### Records to process
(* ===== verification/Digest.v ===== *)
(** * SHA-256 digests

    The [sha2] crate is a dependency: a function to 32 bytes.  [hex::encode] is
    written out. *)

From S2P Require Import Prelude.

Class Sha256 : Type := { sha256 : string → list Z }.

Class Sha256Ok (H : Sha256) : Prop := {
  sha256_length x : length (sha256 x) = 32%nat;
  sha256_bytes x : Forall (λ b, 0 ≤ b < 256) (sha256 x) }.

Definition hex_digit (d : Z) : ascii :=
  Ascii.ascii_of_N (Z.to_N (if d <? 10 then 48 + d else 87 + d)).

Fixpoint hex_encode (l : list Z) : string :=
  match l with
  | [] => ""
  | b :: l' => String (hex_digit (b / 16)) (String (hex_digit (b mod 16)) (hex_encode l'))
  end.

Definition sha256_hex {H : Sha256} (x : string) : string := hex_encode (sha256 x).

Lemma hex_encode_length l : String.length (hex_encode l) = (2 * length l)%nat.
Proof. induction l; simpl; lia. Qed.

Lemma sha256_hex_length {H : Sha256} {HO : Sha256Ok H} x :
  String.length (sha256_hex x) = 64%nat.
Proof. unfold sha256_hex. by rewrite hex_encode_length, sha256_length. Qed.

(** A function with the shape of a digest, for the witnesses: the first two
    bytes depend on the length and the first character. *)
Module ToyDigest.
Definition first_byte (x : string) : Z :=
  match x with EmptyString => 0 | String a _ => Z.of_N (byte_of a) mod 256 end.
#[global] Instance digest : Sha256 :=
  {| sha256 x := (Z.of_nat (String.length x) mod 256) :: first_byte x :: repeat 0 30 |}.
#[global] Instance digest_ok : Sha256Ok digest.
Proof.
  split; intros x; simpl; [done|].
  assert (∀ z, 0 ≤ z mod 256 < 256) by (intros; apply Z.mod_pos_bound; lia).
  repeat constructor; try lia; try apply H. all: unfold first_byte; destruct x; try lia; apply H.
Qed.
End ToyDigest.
==
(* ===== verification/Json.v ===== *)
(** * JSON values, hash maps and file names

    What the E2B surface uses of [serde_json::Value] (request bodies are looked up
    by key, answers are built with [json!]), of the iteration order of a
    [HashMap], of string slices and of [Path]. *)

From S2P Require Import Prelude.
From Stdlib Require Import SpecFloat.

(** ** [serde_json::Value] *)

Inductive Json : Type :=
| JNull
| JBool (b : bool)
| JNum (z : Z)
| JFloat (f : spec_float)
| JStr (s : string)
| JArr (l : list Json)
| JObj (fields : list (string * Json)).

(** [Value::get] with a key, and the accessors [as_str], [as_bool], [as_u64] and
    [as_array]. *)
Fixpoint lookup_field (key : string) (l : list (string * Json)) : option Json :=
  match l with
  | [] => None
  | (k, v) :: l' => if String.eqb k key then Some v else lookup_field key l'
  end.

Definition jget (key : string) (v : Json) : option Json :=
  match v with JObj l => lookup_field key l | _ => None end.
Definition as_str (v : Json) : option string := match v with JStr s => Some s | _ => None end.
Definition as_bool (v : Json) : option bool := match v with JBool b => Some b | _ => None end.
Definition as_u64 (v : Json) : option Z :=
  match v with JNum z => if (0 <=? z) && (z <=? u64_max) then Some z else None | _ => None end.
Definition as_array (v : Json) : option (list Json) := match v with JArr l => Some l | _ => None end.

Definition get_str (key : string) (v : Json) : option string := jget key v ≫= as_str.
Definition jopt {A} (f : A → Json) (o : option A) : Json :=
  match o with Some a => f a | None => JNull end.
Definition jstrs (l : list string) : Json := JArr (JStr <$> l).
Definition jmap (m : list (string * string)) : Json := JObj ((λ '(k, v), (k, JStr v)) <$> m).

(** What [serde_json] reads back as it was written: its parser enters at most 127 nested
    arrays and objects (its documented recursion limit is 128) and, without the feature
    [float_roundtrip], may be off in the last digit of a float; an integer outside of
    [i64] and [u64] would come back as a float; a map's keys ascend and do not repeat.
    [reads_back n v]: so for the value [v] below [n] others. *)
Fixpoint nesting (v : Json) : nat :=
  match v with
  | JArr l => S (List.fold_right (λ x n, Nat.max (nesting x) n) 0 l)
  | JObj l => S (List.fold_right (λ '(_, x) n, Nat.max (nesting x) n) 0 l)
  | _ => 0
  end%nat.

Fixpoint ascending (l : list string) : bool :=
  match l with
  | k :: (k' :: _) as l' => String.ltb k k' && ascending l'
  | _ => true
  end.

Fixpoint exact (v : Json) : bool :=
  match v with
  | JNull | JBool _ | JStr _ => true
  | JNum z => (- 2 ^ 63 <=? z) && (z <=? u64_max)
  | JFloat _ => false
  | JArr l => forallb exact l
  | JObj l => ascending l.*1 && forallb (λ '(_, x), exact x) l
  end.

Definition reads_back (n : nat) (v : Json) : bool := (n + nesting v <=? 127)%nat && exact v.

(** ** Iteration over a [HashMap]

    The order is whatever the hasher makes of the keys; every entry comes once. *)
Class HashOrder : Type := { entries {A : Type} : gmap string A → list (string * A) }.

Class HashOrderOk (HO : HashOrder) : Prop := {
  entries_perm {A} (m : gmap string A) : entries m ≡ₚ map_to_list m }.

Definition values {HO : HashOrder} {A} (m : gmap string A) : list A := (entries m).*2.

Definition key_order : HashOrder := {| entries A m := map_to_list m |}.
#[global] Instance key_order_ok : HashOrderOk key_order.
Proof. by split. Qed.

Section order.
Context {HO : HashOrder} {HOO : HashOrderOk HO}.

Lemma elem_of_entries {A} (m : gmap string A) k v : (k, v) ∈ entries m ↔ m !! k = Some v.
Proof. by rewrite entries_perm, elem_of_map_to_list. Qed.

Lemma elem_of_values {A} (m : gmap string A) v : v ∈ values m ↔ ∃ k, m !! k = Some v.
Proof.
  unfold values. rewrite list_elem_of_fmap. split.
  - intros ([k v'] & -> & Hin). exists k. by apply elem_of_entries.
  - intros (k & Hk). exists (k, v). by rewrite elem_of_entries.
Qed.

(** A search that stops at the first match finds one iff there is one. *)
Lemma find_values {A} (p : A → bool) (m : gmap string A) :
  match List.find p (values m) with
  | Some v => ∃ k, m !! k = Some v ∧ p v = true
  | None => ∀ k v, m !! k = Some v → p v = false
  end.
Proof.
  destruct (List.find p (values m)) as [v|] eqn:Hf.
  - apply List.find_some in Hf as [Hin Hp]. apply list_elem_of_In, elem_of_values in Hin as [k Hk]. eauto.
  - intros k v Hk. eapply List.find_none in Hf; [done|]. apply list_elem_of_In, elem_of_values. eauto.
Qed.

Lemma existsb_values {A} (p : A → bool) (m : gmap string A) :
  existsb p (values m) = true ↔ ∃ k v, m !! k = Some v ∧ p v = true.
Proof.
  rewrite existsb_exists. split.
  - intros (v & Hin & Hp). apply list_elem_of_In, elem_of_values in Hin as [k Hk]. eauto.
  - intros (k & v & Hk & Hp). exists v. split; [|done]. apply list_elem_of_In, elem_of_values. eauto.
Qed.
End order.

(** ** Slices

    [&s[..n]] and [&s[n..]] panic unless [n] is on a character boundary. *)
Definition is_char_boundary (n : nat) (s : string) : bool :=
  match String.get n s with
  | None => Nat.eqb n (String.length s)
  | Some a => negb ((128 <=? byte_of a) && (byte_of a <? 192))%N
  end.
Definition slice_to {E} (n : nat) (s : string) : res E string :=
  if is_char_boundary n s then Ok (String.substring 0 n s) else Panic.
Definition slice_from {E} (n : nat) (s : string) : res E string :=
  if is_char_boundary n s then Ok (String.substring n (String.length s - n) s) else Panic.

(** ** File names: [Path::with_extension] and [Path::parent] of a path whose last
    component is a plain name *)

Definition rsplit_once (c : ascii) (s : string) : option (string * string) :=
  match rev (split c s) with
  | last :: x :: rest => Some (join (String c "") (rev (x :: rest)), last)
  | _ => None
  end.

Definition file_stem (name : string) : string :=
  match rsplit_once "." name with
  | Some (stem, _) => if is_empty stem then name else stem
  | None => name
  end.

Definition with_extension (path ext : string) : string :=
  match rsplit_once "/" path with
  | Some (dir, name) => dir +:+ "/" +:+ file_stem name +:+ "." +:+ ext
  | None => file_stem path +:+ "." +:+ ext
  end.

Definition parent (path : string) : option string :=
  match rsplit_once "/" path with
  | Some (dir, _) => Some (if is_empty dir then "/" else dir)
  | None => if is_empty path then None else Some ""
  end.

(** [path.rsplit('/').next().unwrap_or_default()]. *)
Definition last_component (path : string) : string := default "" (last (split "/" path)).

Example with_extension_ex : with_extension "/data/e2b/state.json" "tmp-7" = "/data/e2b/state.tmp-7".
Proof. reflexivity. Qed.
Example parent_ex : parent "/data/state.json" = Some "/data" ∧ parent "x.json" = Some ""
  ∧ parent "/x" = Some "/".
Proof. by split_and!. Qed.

### Work instructions
Whenever "JStr" occurs in a line above, copy that line.

### Written answer
| JStr (s : string)
Definition as_str (v : Json) : option string := match v with JStr s => Some s | _ => None end.
Definition jstrs (l : list string) : Json := JArr (JStr <$> l).
Definition jmap (m : list (string * string)) : Json := JObj ((λ '(k, v), (k, JStr v)) <$> m).
  | JNull | JBool _ | JStr _ => true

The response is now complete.